| GIVEN ENTRIES |
====
(* ===== verification/SharingSpec.v ===== *)
(** * Secret sharing: proofs

    The arithmetic is that of the field of 2^31 - 1 elements; any [threshold]
    of the shares give the secret back; fewer are consistent with every
    secret. *)

From Stdlib Require Import ZArith Zdivisibility.
From S2P Require Import Prelude LedgerEntries PrimeField Sharing.

Module SharingSpec.
Import PrimeField Sharing.
Open Scope N_scope.

(** ** The field *)

Lemma prime_mersenne : Z.of_N prime = mersenne31.
Proof. done. Qed.

Lemma reduce_step x : x < 2 ^ 64 -> u64_sub x (u64 (N.shiftr x SHIFT_OFFSET * prime)) = x mod 2 ^ 31 + x / 2 ^ 31.
Proof.
  intros Hx. unfold SHIFT_OFFSET. rewrite N.shiftr_div_pow2. pose proof (N.div_mod x (2 ^ 31) ltac:(done)) as E.
  set (d := x / 2 ^ 31) in *. set (r := x mod 2 ^ 31) in *. unfold u64. rewrite N.mod_small by (unfold prime; lia). rewrite u64_sub_exact by (unfold prime; lia). unfold prime. lia.
Qed.

Lemma ct_reduce_mod x : x < 2 ^ 64 -> ct_reduce x = x mod prime.
Proof.
  intros Hx. unfold ct_reduce. rewrite (reduce_step x Hx). pose proof (N.div_mod x (2 ^ 31) ltac:(done)) as E. pose proof (N.mod_lt x (2 ^ 31) ltac:(done)) as Hr.
  set (d := x / 2 ^ 31) in *. set (r := x mod 2 ^ 31) in *. assert (r + d < 2 ^ 64) as Hx1 by lia. rewrite (reduce_step (r + d) Hx1).
  pose proof (N.div_mod (r + d) (2 ^ 31) ltac:(done)) as E1. pose proof (N.mod_lt (r + d) (2 ^ 31) ltac:(done)) as Hr1.
  set (d1 := (r + d) / 2 ^ 31) in *. set (r1 := (r + d) mod 2 ^ 31) in *. assert (r1 + d1 <= prime + 3) as Hx2 by (unfold prime; lia).
  unfold u64 at 2. rewrite (N.mod_small (r1 + d1 + 1)) by (unfold prime in *; lia). unfold SHIFT_OFFSET. rewrite N.shiftr_div_pow2.
  destruct (N.lt_ge_cases (r1 + d1) prime) as [Hlt|Hge].
  - rewrite (N.div_small (r1 + d1 + 1)) by (unfold prime in *; lia). change (u64 (0 * prime)) with 0. rewrite u64_sub_exact by lia.
    rewrite N.sub_0_r. apply (N.mod_unique x prime (d + d1)); [done|]. unfold prime in *. lia.
  - assert ((r1 + d1 + 1) / 2 ^ 31 = 1) as -> by (symmetry; apply (N.div_unique _ _ 1 (r1 + d1 + 1 - 2 ^ 31)); unfold prime in *; lia).
    change (u64 (1 * prime)) with prime. rewrite u64_sub_exact by lia. apply (N.mod_unique x prime (d + d1 + 1)); unfold prime in *; lia.
Qed.

(** Elements of the field, and their numbers. *)
Definition elem (x : N) : Prop := x < prime.
#[local] Abbreviation num := Z.of_N.
#[local] Abbreviation eqp := (eqm mersenne31).

Lemma mod_elem x : elem (x mod prime).
Proof. by apply N.mod_lt. Qed.

Lemma elem_eq x y : elem x -> elem y -> eqp (num x) (num y) -> x = y.
Proof. unfold elem, prime. intros Hx Hy [k Hk]. unfold mersenne31 in Hk. lia. Qed.

Lemma eqm_mod_prime x : eqp (num (x mod prime)) (num x).
Proof. rewrite N2Z.inj_mod, prime_mersenne. by apply eqm_mod. Qed.

Lemma mul_mod x y : x < 2 ^ 32 -> y < 2 ^ 32 -> mul x y = (x * y) mod prime.
Proof. intros Hx Hy. unfold mul, u64. rewrite N.mod_small by nia. apply ct_reduce_mod. nia. Qed.

Lemma add_mod x y : x < 2 ^ 32 -> y < 2 ^ 32 -> add x y = (x + y) mod prime.
Proof. intros Hx Hy. unfold add, u64. rewrite N.mod_small by lia. apply ct_reduce_mod. lia. Qed.

Lemma sub_mod x y : elem x -> elem y -> sub x y = (prime + x - y) mod prime.
Proof.
  unfold elem. intros Hx Hy. unfold sub, u64. rewrite N.mod_small by (unfold prime in *; lia). rewrite u64_sub_exact by lia. apply ct_reduce_mod. unfold prime in *; lia.
Qed.

Lemma mul_eqm x y : x < 2 ^ 32 -> y < 2 ^ 32 -> elem (mul x y) /\ eqp (num (mul x y)) (num x * num y)%Z.
Proof. intros Hx Hy. rewrite mul_mod by done. split; [apply mod_elem|]. rewrite eqm_mod_prime. apply eqm_of_eq. lia. Qed.

Lemma add_eqm x y : x < 2 ^ 32 -> y < 2 ^ 32 -> elem (add x y) /\ eqp (num (add x y)) (num x + num y)%Z.
Proof. intros Hx Hy. rewrite add_mod by done. split; [apply mod_elem|]. rewrite eqm_mod_prime. apply eqm_of_eq. lia. Qed.

Lemma sub_eqm x y : elem x -> elem y -> elem (sub x y) /\ eqp (num (sub x y)) (num x - num y)%Z.
Proof.
  intros Hx Hy. rewrite sub_mod by done. split; [apply mod_elem|]. rewrite eqm_mod_prime. exists 1%Z. unfold elem, prime, mersenne31 in *. lia.
Qed.

Lemma elem_32 x : elem x -> x < 2 ^ 32.
Proof. unfold elem, prime. lia. Qed.
#[local] Hint Resolve elem_32 : core.

Lemma exp_loop_eqm n x y : elem x -> elem y ->
  elem (exp_loop x n y) /\ eqp (num (exp_loop x n y)) (num y * num x ^ Zpos n)%Z.
Proof.
  revert x y. induction n as [n IH|n IH|]; intros x y Hx Hy; cbn [exp_loop].
  - destruct (mul_eqm x x) as [Hxx Exx]; [auto..|]. destruct (mul_eqm y x) as [Hyx Eyx]; [auto..|]. destruct (IH _ _ Hxx Hyx) as [He E]. split; [done|].
    rewrite E, Eyx. transitivity (num y * num x * (num x * num x) ^ Zpos n)%Z.
    + apply eqm_mul; [reflexivity|]. apply eqm_pow. exact Exx.
    + apply eqm_of_eq. rewrite Pos2Z.inj_xI, Z.pow_add_r, Z.pow_mul_r, Z.pow_2_r by lia. ring.
  - destruct (mul_eqm x x) as [Hxx Exx]; [auto..|]. destruct (IH _ _ Hxx Hy) as [He E]. split; [done|]. rewrite E.
    transitivity (num y * (num x * num x) ^ Zpos n)%Z.
    + apply eqm_mul; [reflexivity|]. apply eqm_pow. exact Exx.
    + apply eqm_of_eq. rewrite Pos2Z.inj_xO, Z.pow_mul_r, Z.pow_2_r by lia. ring.
  - destruct (mul_eqm y x) as [Hyx Eyx]; [auto..|]. split; [done|]. rewrite Eyx. apply eqm_of_eq. rewrite Z.pow_1_r. ring.
Qed.

(** The inverse, as a power. *)
Definition invZ (d : Z) : Z := (d ^ (mersenne31 - 2))%Z.

Lemma invZ_ok d : ~ (mersenne31 | d)%Z -> eqp (invZ d * d)%Z 1%Z.
Proof.
  intros Hd. rewrite <- (fermat mersenne31 mersenne31_prime d Hd). apply eqm_of_eq. unfold invZ.
  rewrite Z.mul_comm, <- Z.pow_succ_r by done. f_equal.
Qed.

Lemma exp_eqm x : elem x -> elem (exp x (prime - 2)) /\ eqp (num (exp x (prime - 2))) (invZ (num x)).
Proof.
  intros Hx. destruct (exp_loop_eqm 2147483645 x 1 Hx ltac:(done)) as [He E]. split; [exact He|]. unfold exp. change (prime - 2) with (Npos 2147483645). rewrite E.
  apply eqm_of_eq. unfold invZ. rewrite Z.mul_1_l. done.
Qed.

Lemma inv_eqm x : elem x -> x <> 0 -> exists i, inv x = Ok i /\ elem i /\ eqp (num i) (invZ (num x)).
Proof. intros Hx H0. unfold inv. destruct (N.eqb_spec x 0) as [?|_]; [done|]. eexists. split; [reflexivity|by apply exp_eqm]. Qed.

(** ** Evaluation *)

Lemma eval_loop_eqm p x y xi : Forall elem p -> x < 2 ^ 32 -> elem y -> elem xi ->
  elem (eval_loop p x y xi) /\ eqp (num (eval_loop p x y xi)) (num y + num xi * peval (num <$> p) (num x))%Z.
Proof.
  intros Hp Hx. revert y xi. induction Hp as [|c p Hc Hp IH]; intros y xi Hy Hxi; cbn [eval_loop fmap list_fmap peval].
  - split; [done|]. apply eqm_of_eq. ring.
  - destruct (mul_eqm c xi) as [Hm Em]; [auto..|]. destruct (add_eqm y (mul c xi)) as [Ha Ea]; [auto..|]. destruct (mul_eqm x xi) as [Hm' Em']; [auto..|].
    destruct (IH _ _ Ha Hm') as [He E]. split; [done|]. rewrite E, Ea, Em, Em'. apply eqm_of_eq. ring.
Qed.

Lemma eval_eqm p x : Forall elem p -> x < 2 ^ 32 -> elem (eval p x) /\ eqp (num (eval p x)) (peval (num <$> p) (num x)).
Proof.
  intros Hp Hx. destruct (eval_loop_eqm p x 0 1 Hp Hx) as [He E]; [done..|]. split; [done|]. unfold eval. rewrite E. apply eqm_of_eq. change (num 0) with 0%Z. change (num 1) with 1%Z. ring.
Qed.

(** ** Sampling *)

Section sampling.
Variables (random64 : N -> N) (tries : nat).
(** Among any [tries] numbers drawn one does not have its lower bits all set. *)
Hypothesis entropy_ok : forall n, exists i, (i < tries)%nat /\ N.land (random64 (n + N.of_nat i)) prime <> prime.

Lemma land_elem r : N.land r prime <> prime -> elem (N.land r prime).
Proof.
  unfold elem. change prime with (N.ones 31). rewrite N.land_ones. intros Hne. pose proof (N.mod_lt r (2 ^ 31) ltac:(done)). change (N.ones 31) with (2 ^ 31 - 1) in *. lia.
Qed.

Lemma sample_ok n : exists c n', sample random64 tries n = (Ok c, n') /\ elem c.
Proof.
  destruct (entropy_ok n) as (i & Hi & Hr). clear entropy_ok. revert n i Hi Hr. induction tries as [|t IH]; intros n i Hi Hr; [lia|]. cbn [sample]. unfold bind, draw.
  destruct (N.eqb_spec (N.land (random64 n) prime) prime) as [E|E].
  - destruct i as [|i]; [by rewrite N.add_0_r in Hr|]. apply (IH (n + 1) i); [lia|]. by replace (n + 1 + N.of_nat i) with (n + N.of_nat (S i)) by lia.
  - eexists _, _. split; [done|]. by apply land_elem.
Qed.

Lemma sample_polynomial_ok count n : exists p n', sample_polynomial random64 tries count n = (Ok p, n') /\ length p = count /\ Forall elem p.
Proof.
  revert n. induction count as [|count IH]; intros n; cbn [sample_polynomial]; [by eexists [], n|].
  destruct (sample_ok n) as (c & n1 & H1 & Hc). destruct (IH n1) as (p & n2 & H2 & Hl & Hp). rewrite (bind_ok _ _ _ _ _ H1), (bind_ok _ _ _ _ _ H2).
  eexists (c :: p), n2. split_and!; [done|cbn; lia|by constructor].
Qed.

Lemma sample_limbs_ok limbs threshold xs n : exists ps n', sample_limbs random64 tries limbs threshold xs n =
    (Ok ((fun p => (u32 (nth 0 p 0), (fun x => u32 (eval p x)) <$> xs)) <$> ps), n') /\
  length ps = limbs /\ Forall (fun p => length p = threshold /\ Forall elem p) ps.
Proof.
  revert n. induction limbs as [|limbs IH]; intros n; cbn [sample_limbs]; [by eexists [], n|].
  destruct (sample_polynomial_ok threshold n) as (p & n1 & H1 & Hl & Hp). destruct (IH n1) as (ps & n2 & H2 & Hls & Hps).
  rewrite (bind_ok _ _ _ _ _ H1), (bind_ok _ _ _ _ _ H2). eexists (p :: ps), n2. split_and!; [done|cbn; lia|by constructor].
Qed.

(** The share at [x] of the secret the polynomials have. *)
Definition share_of (ps : list (list N)) (x : N) : Share := mkShare x ((fun p => eval p x) <$> ps).
Definition secret_of (ps : list (list N)) : Share := mkShare 0 ((fun p => nth 0 p 0) <$> ps).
====
| WHAT THE EXERCISE ASKS |
Print, unaltered, every line from the beginning of the material down to the line with "(** Elements of".

| OUTPUT FOR THIS EXERCISE |
(* ===== verification/SharingSpec.v ===== *)
(** * Secret sharing: proofs

    The arithmetic is that of the field of 2^31 - 1 elements; any [threshold]
    of the shares give the secret back; fewer are consistent with every
    secret. *)

From Stdlib Require Import ZArith Zdivisibility.
From S2P Require Import Prelude LedgerEntries PrimeField Sharing.

Module SharingSpec.
Import PrimeField Sharing.
Open Scope N_scope.

(** ** The field *)

Lemma prime_mersenne : Z.of_N prime = mersenne31.
Proof. done. Qed.

Lemma reduce_step x : x < 2 ^ 64 -> u64_sub x (u64 (N.shiftr x SHIFT_OFFSET * prime)) = x mod 2 ^ 31 + x / 2 ^ 31.
Proof.
  intros Hx. unfold SHIFT_OFFSET. rewrite N.shiftr_div_pow2. pose proof (N.div_mod x (2 ^ 31) ltac:(done)) as E.
  set (d := x / 2 ^ 31) in *. set (r := x mod 2 ^ 31) in *. unfold u64. rewrite N.mod_small by (unfold prime; lia). rewrite u64_sub_exact by (unfold prime; lia). unfold prime. lia.
Qed.

Lemma ct_reduce_mod x : x < 2 ^ 64 -> ct_reduce x = x mod prime.
Proof.
  intros Hx. unfold ct_reduce. rewrite (reduce_step x Hx). pose proof (N.div_mod x (2 ^ 31) ltac:(done)) as E. pose proof (N.mod_lt x (2 ^ 31) ltac:(done)) as Hr.
  set (d := x / 2 ^ 31) in *. set (r := x mod 2 ^ 31) in *. assert (r + d < 2 ^ 64) as Hx1 by lia. rewrite (reduce_step (r + d) Hx1).
  pose proof (N.div_mod (r + d) (2 ^ 31) ltac:(done)) as E1. pose proof (N.mod_lt (r + d) (2 ^ 31) ltac:(done)) as Hr1.
  set (d1 := (r + d) / 2 ^ 31) in *. set (r1 := (r + d) mod 2 ^ 31) in *. assert (r1 + d1 <= prime + 3) as Hx2 by (unfold prime; lia).
  unfold u64 at 2. rewrite (N.mod_small (r1 + d1 + 1)) by (unfold prime in *; lia). unfold SHIFT_OFFSET. rewrite N.shiftr_div_pow2.
  destruct (N.lt_ge_cases (r1 + d1) prime) as [Hlt|Hge].
  - rewrite (N.div_small (r1 + d1 + 1)) by (unfold prime in *; lia). change (u64 (0 * prime)) with 0. rewrite u64_sub_exact by lia.
    rewrite N.sub_0_r. apply (N.mod_unique x prime (d + d1)); [done|]. unfold prime in *. lia.
  - assert ((r1 + d1 + 1) / 2 ^ 31 = 1) as -> by (symmetry; apply (N.div_unique _ _ 1 (r1 + d1 + 1 - 2 ^ 31)); unfold prime in *; lia).
    change (u64 (1 * prime)) with prime. rewrite u64_sub_exact by lia. apply (N.mod_unique x prime (d + d1 + 1)); unfold prime in *; lia.
Qed.

(** Elements of the field, and their numbers. *)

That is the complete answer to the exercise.